### What this task involves:
Of the entries below, restate word for word only the section that runs from the line with "wire_error (list TxIn" to the line with "readWitnesses ins s2 r5;", counting both ends.

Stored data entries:
──────────────────────────────
(** ** Encoding *)

Definition WriteVarIntBuf (val : Z) : list Z :=
  if val <? 0xfd then [u8 val]
  else if val <=? 2^16 - 1 then 0xfd :: le_bytes 2 val
  else if val <=? 2^32 - 1 then 0xfe :: le_bytes 4 val
  else 0xff :: le_bytes 8 val.

Definition VarIntSerializeSize (val : Z) : Z :=
  if val <? 0xfd then 1
  else if val <=? 2^16 - 1 then 3
  else if val <=? 2^32 - 1 then 5
  else 9.

Definition WriteVarBytesBuf (bs : list Z) : list Z := WriteVarIntBuf (zlen bs) ++ bs.

Definition writeOutPointBuf (op : OutPoint) : list Z := Hash op ++ le_bytes 4 (Index op).

Definition writeTxInBuf (ti : TxIn) : list Z :=
  writeOutPointBuf (PreviousOutPoint ti) ++ WriteVarBytesBuf (SignatureScript ti)
  ++ le_bytes 4 (Sequence ti).

Definition WriteTxOutBuf (to : TxOut) : list Z :=
  le_bytes 8 (u64 (Value to)) ++ WriteVarBytesBuf (PkScript to).

Definition writeTxWitnessBuf (wit : list (list Z)) : list Z :=
  WriteVarIntBuf (zlen wit) ++ concat (map WriteVarBytesBuf wit).

Definition btcEncode (enc : MessageEncoding) (msg : MsgTx) : list Z :=
  let doWitness := isWitnessEncoding enc && HasWitness msg in
  le_bytes 4 (u32 (Version msg))
  ++ (if doWitness then [TxFlagMarker; WitnessFlag] else [])
  ++ WriteVarIntBuf (zlen (TxIns msg)) ++ concat (map writeTxInBuf (TxIns msg))
  ++ WriteVarIntBuf (zlen (TxOuts msg)) ++ concat (map WriteTxOutBuf (TxOuts msg))
  ++ (if doWitness then concat (map (fun ti => writeTxWitnessBuf (Witness ti)) (TxIns msg)) else [])
  ++ le_bytes 4 (LockTime msg).

Definition Serialize (msg : MsgTx) : list Z := btcEncode WitnessEncoding msg.
Definition SerializeNoWitness (msg : MsgTx) : list Z := btcEncode BaseEncoding msg.

(** [TxHash]: the double SHA-256 of the encoding without witnesses. *)
Definition TxHash (msg : MsgTx) : list Z := DoubleHashB (SerializeNoWitness msg).

(** ** Sizes *)

Definition sumZ (l : list Z) : Z := fold_right Z.add 0 l.

Definition TxInSerializeSize (t : TxIn) : Z :=
  40 + VarIntSerializeSize (zlen (SignatureScript t)) + zlen (SignatureScript t).

Definition TxWitnessSerializeSize (t : list (list Z)) : Z :=
  VarIntSerializeSize (zlen t)
  + sumZ (map (fun it => VarIntSerializeSize (zlen it) + zlen it) t).

Definition TxOutSerializeSize (t : TxOut) : Z :=
  8 + VarIntSerializeSize (zlen (PkScript t)) + zlen (PkScript t).

Definition baseSize (msg : MsgTx) : Z :=
  8 + VarIntSerializeSize (zlen (TxIns msg)) + VarIntSerializeSize (zlen (TxOuts msg))
  + sumZ (map TxInSerializeSize (TxIns msg)) + sumZ (map TxOutSerializeSize (TxOuts msg)).

Definition SerializeSize (msg : MsgTx) : Z :=
  if HasWitness msg
  then baseSize msg + 2 + sumZ (map (fun t => TxWitnessSerializeSize (Witness t)) (TxIns msg))
  else baseSize msg.

Definition SerializeSizeStripped (msg : MsgTx) : Z := baseSize msg.

Definition WitnessScaleFactor : Z := 4.

(** [blockchain.GetTransactionWeight] *)
Definition GetTransactionWeight (msg : MsgTx) : Z :=
  SerializeSizeStripped msg * (WitnessScaleFactor - 1) + SerializeSize msg.

(** [blockchain.IsCoinBaseTx] *)
Definition zeroHash : list Z := replicate HashSize 0.

Definition IsCoinBaseTx (msg : MsgTx) : bool :=
  match TxIns msg with
  | [ti] => (Index (PreviousOutPoint ti) =? 2^32 - 1)
            && bool_decide (Hash (PreviousOutPoint ti) = zeroHash)
  | _ => false
  end.

(** ** Decoding *)

Inductive wire_error :=
| UnexpectedEOF
| MessageError (fn : string)
| errSuperfluousWitnessRecord
| SliceBoundsPanic.

(** A decoding step: from the bytes left to a value and the bytes left. *)
Definition decoder (A : Type) := list Z -> result wire_error (A * list Z).

(** [io.ReadFull(r, buf[:n])] *)
Definition readFull (n : nat) : decoder (list Z) := fun r =>
  if (length r <? n)%nat then Err UnexpectedEOF else Ok (take n r, drop n r).

Definition ReadVarIntBuf : decoder Z := fun r =>
  match r with
  | [] => Err UnexpectedEOF
  | discriminant :: r1 =>
      let canonical (n : nat) (min : Z) :=
        '(buf, r2) ← readFull n r1;
        let rv := le_val buf in
        if rv <? min then Err (MessageError "ReadVarInt") else Ok (rv, r2) in
      if discriminant =? 0xff then canonical 8%nat 0x100000000
      else if discriminant =? 0xfe then canonical 4%nat 0x10000
      else if discriminant =? 0xfd then canonical 2%nat 0xfd
      else Ok (discriminant, r1)
  end.

Definition readOutPointBuf : decoder OutPoint := fun r =>
  '(h, r1) ← readFull HashSize r;
  '(buf, r2) ← readFull 4 r1;
  Ok (mkOutPoint h (le_val buf), r2).

(** [readScriptBuf] with [s] the slab's remaining capacity. *)
Definition readScriptBuf (s : Z) (fieldName : string) : decoder (list Z) := fun r =>
  '(count, r1) ← ReadVarIntBuf r;
  if maxWitnessItemSize <? count then Err (MessageError "readScript")
  else if s <? count then Err SliceBoundsPanic
  else readFull (Z.to_nat count) r1.

Definition readTxInBuf (s : Z) : decoder TxIn := fun r =>
  '(op, r1) ← readOutPointBuf r;
  '(sig, r2) ← readScriptBuf s "transaction input signature script" r1;
  '(buf, r3) ← readFull 4 r2;
  Ok (mkTxIn op sig [] (le_val buf), r3).

Definition readTxOutBuf (s : Z) : decoder TxOut := fun r =>
  '(buf, r1) ← readFull 8 r;
  '(pk, r2) ← readScriptBuf s "transaction output public key script" r1;
  Ok (mkTxOut (i64 (le_val buf)) pk, r2).

(** The counted loops of [btcDecode]: [size] is how much of the slab an
    element takes, so that the next one reads into what is left. *)
Fixpoint readMany {A} (read : Z -> decoder A) (size : A -> Z) (n : nat) (s : Z) (r : list Z)
    : result wire_error (list A * Z * list Z) :=
  match n with
  | O => Ok ([], s, r)
  | S n' =>
      '(x, r1) ← read s r;
      '(xs, s', r2) ← readMany read size n' (s - size x) r1;
      Ok (x :: xs, s', r2)
  end.

(** The witness loop: one stack per input, in order. *)
Fixpoint readWitnesses (ins : list TxIn) (s : Z) (r : list Z)
    : result wire_error (list TxIn * Z * list Z) :=
  match ins with
  | [] => Ok ([], s, r)
  | ti :: ins' =>
      '(witCount, r1) ← ReadVarIntBuf r;
      if maxWitnessItemsPerInput <? witCount then Err (MessageError "MsgTx.BtcDecode")
      else
        '(wit, s1, r2) ← readMany (fun s => readScriptBuf s "script witness item") zlen
                            (Z.to_nat witCount) s r1;
        '(tis, s2, r3) ← readWitnesses ins' s1 r2;
        Ok (mkTxIn (PreviousOutPoint ti) (SignatureScript ti) wit (Sequence ti) :: tis, s2, r3)
  end.

(** The input count of [btcDecode], with the segwit marker and flag before it
    when they are there: the flag byte (0 when absent) and the count. *)
Definition readInputCount (enc : MessageEncoding) : decoder (Z * Z) := fun r0 =>
  '(count0, r1) ← ReadVarIntBuf r0;
  if (count0 =? TxFlagMarker) && isWitnessEncoding enc then
    '(f, r2) ← readFull 1 r1;
    if negb (le_val f =? WitnessFlag) then Err (MessageError "MsgTx.BtcDecode")
    else '(c, r3) ← ReadVarIntBuf r2; Ok (le_val f, c, r3)
  else Ok (0, count0, r1).

Definition btcDecode (enc : MessageEncoding) : decoder MsgTx := fun r =>
  '(buf, r0) ← readFull 4 r;
  let version := i32 (le_val buf) in
  '(flag, count, r2) ← readInputCount enc r0;
  if maxTxInPerMessage <? count then Err (MessageError "MsgTx.BtcDecode")
  else
    '(ins, s1, r3) ← readMany readTxInBuf (fun ti => zlen (SignatureScript ti))
                       (Z.to_nat count) scriptSlabSize r2;
    '(ocount, r4) ← ReadVarIntBuf r3;
    if maxTxOutPerMessage <? ocount then Err (MessageError "MsgTx.BtcDecode")
    else
      '(outs, s2, r5) ← readMany readTxOutBuf (fun to => zlen (PkScript to))
                          (Z.to_nat ocount) s1 r4;
      '(ins', r6) ←
        (if negb (flag =? 0) && isWitnessEncoding enc then
           '(tis, _, r5') ← readWitnesses ins s2 r5;
           if negb (HasWitness (mkMsgTx version tis outs 0)) then Err errSuperfluousWitnessRecord
           else Ok (tis, r5')
         else Ok (ins, r5));
      '(lt, r7) ← readFull 4 r6;
      Ok (mkMsgTx version ins' outs (le_val lt), r7).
──────────────────────────────
### Response:
    : result wire_error (list TxIn * Z * list Z) :=
  match ins with
  | [] => Ok ([], s, r)
  | ti :: ins' =>
      '(witCount, r1) ← ReadVarIntBuf r;
      if maxWitnessItemsPerInput <? witCount then Err (MessageError "MsgTx.BtcDecode")
      else
        '(wit, s1, r2) ← readMany (fun s => readScriptBuf s "script witness item") zlen
                            (Z.to_nat witCount) s r1;
        '(tis, s2, r3) ← readWitnesses ins' s1 r2;
        Ok (mkTxIn (PreviousOutPoint ti) (SignatureScript ti) wit (Sequence ti) :: tis, s2, r3)
  end.

(** The input count of [btcDecode], with the segwit marker and flag before it
    when they are there: the flag byte (0 when absent) and the count. *)
Definition readInputCount (enc : MessageEncoding) : decoder (Z * Z) := fun r0 =>
  '(count0, r1) ← ReadVarIntBuf r0;
  if (count0 =? TxFlagMarker) && isWitnessEncoding enc then
    '(f, r2) ← readFull 1 r1;
    if negb (le_val f =? WitnessFlag) then Err (MessageError "MsgTx.BtcDecode")
    else '(c, r3) ← ReadVarIntBuf r2; Ok (le_val f, c, r3)
  else Ok (0, count0, r1).

Definition btcDecode (enc : MessageEncoding) : decoder MsgTx := fun r =>
  '(buf, r0) ← readFull 4 r;
  let version := i32 (le_val buf) in
  '(flag, count, r2) ← readInputCount enc r0;
  if maxTxInPerMessage <? count then Err (MessageError "MsgTx.BtcDecode")
  else
    '(ins, s1, r3) ← readMany readTxInBuf (fun ti => zlen (SignatureScript ti))
                       (Z.to_nat count) scriptSlabSize r2;
    '(ocount, r4) ← ReadVarIntBuf r3;
    if maxTxOutPerMessage <? ocount then Err (MessageError "MsgTx.BtcDecode")
    else
      '(outs, s2, r5) ← readMany readTxOutBuf (fun to => zlen (PkScript to))
                          (Z.to_nat ocount) s1 r4;
      '(ins', r6) ←
        (if negb (flag =? 0) && isWitnessEncoding enc then
           '(tis, _, r5') ← readWitnesses ins s2 r5;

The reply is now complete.